● WHAT THE TASK ASKS
Starting with the line that contains "Forall refuses_wrong_type (map", copy every line through the end of the data below, exactly and with nothing added.
##### THE INPUT
(** ** Keys of the wrong type *)

(** The commands that work on a key of one type *)
Definition typed_commands : list (string * string) :=
  map (fun verb => (verb, "string"%string)) ["APPEND"; "DECR"; "DECRBY"; "GET"; "GETRANGE"; "GETSET"; "INCR"; "INCRBY"; "SETNX"; "STRLEN"]%string ++
  map (fun verb => (verb, "hash"%string)) ["HDEL"; "HEXISTS"; "HGET"; "HGETALL"; "HINCRBY"; "HKEYS"; "HLEN"; "HMGET"; "HMSET"; "HSET"]%string ++
  map (fun verb => (verb, "list"%string))
    ["LINDEX"; "LLEN"; "LPOP"; "LPUSH"; "LRANGE"; "LREM"; "LSET"; "LTRIM"; "RPOP"; "RPOPLPUSH"; "RPUSH"]%string ++
  map (fun verb => (verb, "set"%string))
    ["SADD"; "SCARD"; "SISMEMBER"; "SMEMBERS"; "SMOVE"; "SPOP"; "SRANDMEMBER"; "SREM"; "SDIFF"; "SINTER"; "SUNION"]%string.

Section WrongType.
Context {F : Type} `{!Double F}.
Context (std_sort : Sort_t).
Context (rand : Z).

Definition refuses_wrong_type (p : string * string) : Prop :=
  forall db k key (rest : list (value F)), db !! k = Some key -> getType key <> lit p.2 ->
  exists e, exec std_sort rand p.1 db (VString k :: rest) = (db, Throw e).

Lemma refuses_type {A} (T : KeyType A) (ty : string) (verbs : list string) cs :
  (forall a, getType (object T a) = lit ty) ->
  Forall (refuses T) cs -> map (fun v => execute std_sort rand (lit v)) verbs = cs ->
  Forall refuses_wrong_type (map (fun v => (v, ty)) verbs).
Proof.
  intros HT HC <-. apply Forall_map. eapply Forall_impl; [exact (proj1 (Forall_map _ _ _) HC)|].
  intros v Hv db k key rest Hk Hty. specialize (Hv db k key rest Hk). unfold wp in Hv. unfold exec. cbn [fst snd] in *.
  destruct (execute std_sort rand (lit v) (mkState db (VString k :: rest))) as [s [x|e]].
  - destruct Hv. intros a ->. by rewrite HT in Hty.
  - exists e. f_equal. apply Hv. intros a ->. by rewrite HT in Hty.
Qed.

Lemma typed_commands_refuse : Forall refuses_wrong_type typed_commands.
Proof.
  unfold typed_commands. repeat apply Forall_app_2.
  - by apply (refuses_type tString "string" _ _ ltac:(done) refuse_string).
  - by apply (refuses_type tHash "hash" _ _ ltac:(done) refuse_hash).
  - by apply (refuses_type tList "list" _ _ ltac:(done) refuse_list).
  - by apply (refuses_type tSet "set" _ _ ltac:(done) (refuse_set rand)).
Qed.
Lemma typed_upper (verb ty : string) : (verb, ty) ∈ typed_commands -> strUCase (lit verb) = lit verb.
Proof.
  intros Hin. assert (H : Forall (fun p => strUCase (lit p.1) = lit p.1) typed_commands) by (repeat constructor).
  rewrite Forall_forall in H. exact (H _ Hin).
Qed.
End WrongType.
##########
● OUTPUT FOR THIS EXERCISE
  Forall refuses_wrong_type (map (fun v => (v, ty)) verbs).
Proof.
  intros HT HC <-. apply Forall_map. eapply Forall_impl; [exact (proj1 (Forall_map _ _ _) HC)|].
  intros v Hv db k key rest Hk Hty. specialize (Hv db k key rest Hk). unfold wp in Hv. unfold exec. cbn [fst snd] in *.
  destruct (execute std_sort rand (lit v) (mkState db (VString k :: rest))) as [s [x|e]].
  - destruct Hv. intros a ->. by rewrite HT in Hty.
  - exists e. f_equal. apply Hv. intros a ->. by rewrite HT in Hty.
Qed.

Lemma typed_commands_refuse : Forall refuses_wrong_type typed_commands.
Proof.
  unfold typed_commands. repeat apply Forall_app_2.
  - by apply (refuses_type tString "string" _ _ ltac:(done) refuse_string).
  - by apply (refuses_type tHash "hash" _ _ ltac:(done) refuse_hash).
  - by apply (refuses_type tList "list" _ _ ltac:(done) refuse_list).
  - by apply (refuses_type tSet "set" _ _ ltac:(done) (refuse_set rand)).
Qed.
Lemma typed_upper (verb ty : string) : (verb, ty) ∈ typed_commands -> strUCase (lit verb) = lit verb.
Proof.
  intros Hin. assert (H : Forall (fun p => strUCase (lit p.1) = lit p.1) typed_commands) by (repeat constructor).
  rewrite Forall_forall in H. exact (H _ Hin).
Qed.
End WrongType.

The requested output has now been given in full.